■ TASK DETAILS ■
Go through the material under this sentence. Return every line holding "Hbody".
* * * * *
Lemma page_records_decode hash page : ValidatePage hash page = true -> body_records (ExportPage_json page) = Some (xp_records page).
Proof.
  intros Hv. unfold body_records. change (field "records" (ExportPage_json page)) with (Some (JArr (List.map ReplicaRecord_json (xp_records page)))). cbv iota.
  unfold ValidatePage in Hv. simplify_bool. rename select (valid_chain _ _ _ _ _ = true) into Hc.
  rewrite List.map_map. rewrite <- (sequence_all (xp_records page)). f_equal. apply List.map_ext_in. intros r Hr.
  eapply valid_record_reads, valid_chain_records; [exact Hc|by apply list_elem_of_In].
Qed.
Lemma page_caught_up page : caught_up (ExportPage_json page) = match xp_next page with None => true | Some _ => false end.
Proof. unfold caught_up. change (field "nextAfterSeq" (ExportPage_json page)) with (Some (match xp_next page with Some n => JInt n | None => JNull end)). by destruct (xp_next page). Qed.
Lemma follows_prefix hash node i db l b : sha64 hash -> follows hash node i db l b ->
  replica_ok hash db /\ exists rs, stream_of (StreamID hash i) db = Some rs /\ chained hash (StreamID hash i) rs /\ l `prefix_of` rs /\ (b = true -> l = rs).
Proof.
  intros H64. induction 1 as [owner registry db Hdb|db db' l b _ [Hok (rs & Hrs & _ & Hl & _)] Hs|env x c trust limit r c' l b records _ [Hok (rs0 & Hrs0 & _ & Hl & _)] Hnode Hhash Hrun H200 Hrec].
  - pose proof (sha_volume_ok _ _ _ _ _ H64 Hdb) as Hok. split; [done|]. destruct (stream_of_any hash db (StreamID hash i) Hok) as (rs & Hrs & Hc & _).
    exists rs. split_and!; [done|done|apply prefix_nil|done].
  - pose proof (sha_step_ok _ _ _ _ H64 Hs Hok) as Hok'. split; [done|]. destruct (stream_of_any hash db' (StreamID hash i) Hok') as (rs' & Hrs' & Hc' & _).
    exists rs'. split_and!; [done|done| |done]. etrans; [exact Hl|]. eapply (stream_of_grows hash _ db db'); [done..| |done|done].
    by apply ext_replica, (step_extends node), (sha_step_step hash).
  - subst hash node. destruct (export_200 _ _ _ _ _ _ _ _ _ H64 Hok Hrun H200) as (HR & Hok' & _ & Ha & _ & page & rs & Hbody & Hrs & Hc & Hp).
    split; [done|]. exists rs. pose proof (stream_of_grows _ _ _ _ _ _ Hok Hok' (rp_records _ _ _ HR) Hrs0 Hrs) as Hgrow.
    assert (l `prefix_of` rs) as [k Hk] by by etrans. pose proof (page_complete _ _ _ _ _ _ Ha Hc Hp) as Hcomplete.
    rewrite Hbody, (page_records_decode (sha256_hex env)) in Hrec by apply Hp. apply Some_inj in Hrec. subst records.
    rewrite Hbody, page_caught_up. destruct (po_records _ _ _ _ _ _ Hp) as (n & _ & Hn). rewrite Nat2Z.id in *. rewrite Hk, drop_app_length in *.
    split_and!; [done|done|rewrite Hn; apply prefix_app, prefix_take|]. destruct (xp_next page); [done|]. intros _. by rewrite Hcomplete.
Qed.




(** ** A stream exported twice *)
(** A digest that is cheap to evaluate. *)
Fixpoint quick_mix (acc : N) (s : string) : N :=
  match s with EmptyString => acc | String c r => quick_mix (N.land (acc * 31 + N_of_ascii c + 1) 4294967295) r end.
Fixpoint repeat_text (n : nat) (s : string) : string := match n with O => "" | S k => s +:+ repeat_text k s end.
Definition quick_sha (s : string) : string := repeat_text 8 (demo_hex 8 (quick_mix 7 s)).
Lemma demo_hex_spec n k : all_chars is_lower_hex (demo_hex n k) = true /\ String.length (demo_hex n k) = n.
Proof.
  revert k. induction n as [|n IH]; intros k; [done|]. cbn [demo_hex]. destruct (IH (k / 16)%N) as [H1 H2]. split.
  - rewrite all_chars_app, H1. cbn [all_chars]. rewrite andb_true_r. assert (k mod 16 < 16)%N as Hk by (apply N.mod_lt; lia).
    destruct (k mod 16)%N as [|p]; [reflexivity|]. do 4 (destruct p as [p|p|]; try lia; try reflexivity).
  - rewrite length_append, H2. cbn. lia.
Qed.
Lemma matches_hex n s : all_chars is_lower_hex s = true -> String.length s = n -> matches (List.repeat is_lower_hex n) s = true.
Proof.
  intros H <-. unfold matches. induction s as [|c s IH]; [done|]. cbn [all_chars] in H. apply andb_true_iff in H as [Hc Hs].
  cbn [String.length List.repeat match_classes]. rewrite Hc. by apply IH.
Qed.
Lemma quick_sha64 : sha64 quick_sha.
Proof.
  intros s. unfold quick_sha. destruct (demo_hex_spec 8 (quick_mix 7 s)) as [H1 H2]. generalize dependent (demo_hex 8 (quick_mix 7 s)). intros t H1 H2.
  apply matches_hex; cbn [repeat_text]; [by rewrite !all_chars_app, !H1|by rewrite !length_append, !H2].
Qed.

Definition quick_env (family : string) : Env :=
  mkEnv demo_node demo_owner "cursor" "1.0.31" (fun n => Some (demo_uuid family n)) (fun _ => "2026-01-01T00:00:00Z")
    (fun _ => true) (fun _ => Some (mkSpace (2 ^ 40) (2 ^ 41))) (fun _ => false) quick_sha.
Definition quick_run {A} (m : M A) (family : string) (db : Db) : Db := durable (run m (quick_env family) demo_aux (demo_core db)).2.
Definition quick_created : Db := Eval vm_compute in quick_run (SubmitCommand demo_trust demo_create) "001" demo_fresh.
Definition quick_queued : Db := Eval vm_compute in quick_run (SubmitCommand demo_trust (demo_enqueue 1 2)) "002" quick_created.

Definition demo_identity : StreamIdentity := mkStreamIdentity demo_owner (demo_uuid "00f" 1) demo_node demo_dialog 1.
Definition demo_export (after limit : Z) (db : Db) : option Result * Core :=
  respond (ExportHistory demo_trust demo_identity after limit) (quick_env "0aa") demo_aux (demo_core db).
Definition demo_exported : Db := Eval vm_compute in durable (demo_export 0 2 quick_queued).2.
Lemma quick_step {A} (m : M A) family db db' : handler A m -> db' = quick_run m family db -> sha_step quick_sha demo_node db db'.
Proof. intros Hm ->. by apply (sha_handler quick_sha demo_node A m (quick_env family) demo_aux (demo_core db)). Qed.
Lemma quick_history : rtc (sha_step quick_sha demo_node) demo_fresh quick_queued.
Proof.
  eapply rtc_l; [apply (quick_step (SubmitCommand demo_trust demo_create) "001"); [apply handler_http, http_submit|by vm_compute]|].
  eapply rtc_l; [|apply rtc_refl]. apply (quick_step (SubmitCommand demo_trust (demo_enqueue 1 2)) "002"); [apply handler_http, http_submit|by vm_compute].
Qed.
Lemma quick_replicas : replica_ok quick_sha quick_queued.
Proof. exact (sha_volume_ok _ _ _ _ _ quick_sha64 quick_history). Qed.

Lemma new_record_id hash ty id en rev p r : NewRecord hash ty id en rev p = Some r -> rec_id r = id.
Proof.
  unfold NewRecord. destruct (negb _); [done|]. cbv zeta. destruct (validateRecordCore _ _); [|done]. intros H. apply Some_inj in H. by subst r.
Qed.
Lemma decoded_elem rows decoded e : sequence (List.map decoded_event rows) = Some decoded -> e ∈ rows ->
  exists v, EventView_of (evt_json e) = Some v /\ (e, v) ∈ decoded.
Proof.
  revert decoded. induction rows as [|x rows IH]; intros decoded Hd He; [by apply elem_of_nil in He|]. cbn [List.map sequence] in Hd.
  destruct (decoded_event x) as [d|] eqn:Ex; [|done]. destruct (sequence _) as [ds|] eqn:Es; [|done]. injection Hd as <-.
  apply elem_of_cons in He as [->|He].
  - unfold decoded_event in Ex. destruct (EventView_of (evt_json x)) as [v|]; [|done]. injection Ex as <-. exists v. split; [done|by left].
  - destruct (IH ds eq_refl He) as (v & Hv & Hin). exists v. split; [done|by right].
Qed.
* * * * *
■ OUTPUT BELOW ■
  - subst hash node. destruct (export_200 _ _ _ _ _ _ _ _ _ H64 Hok Hrun H200) as (HR & Hok' & _ & Ha & _ & page & rs & Hbody & Hrs & Hc & Hp).
    rewrite Hbody, (page_records_decode (sha256_hex env)) in Hrec by apply Hp. apply Some_inj in Hrec. subst records.
    rewrite Hbody, page_caught_up. destruct (po_records _ _ _ _ _ _ Hp) as (n & _ & Hn). rewrite Nat2Z.id in *. rewrite Hk, drop_app_length in *.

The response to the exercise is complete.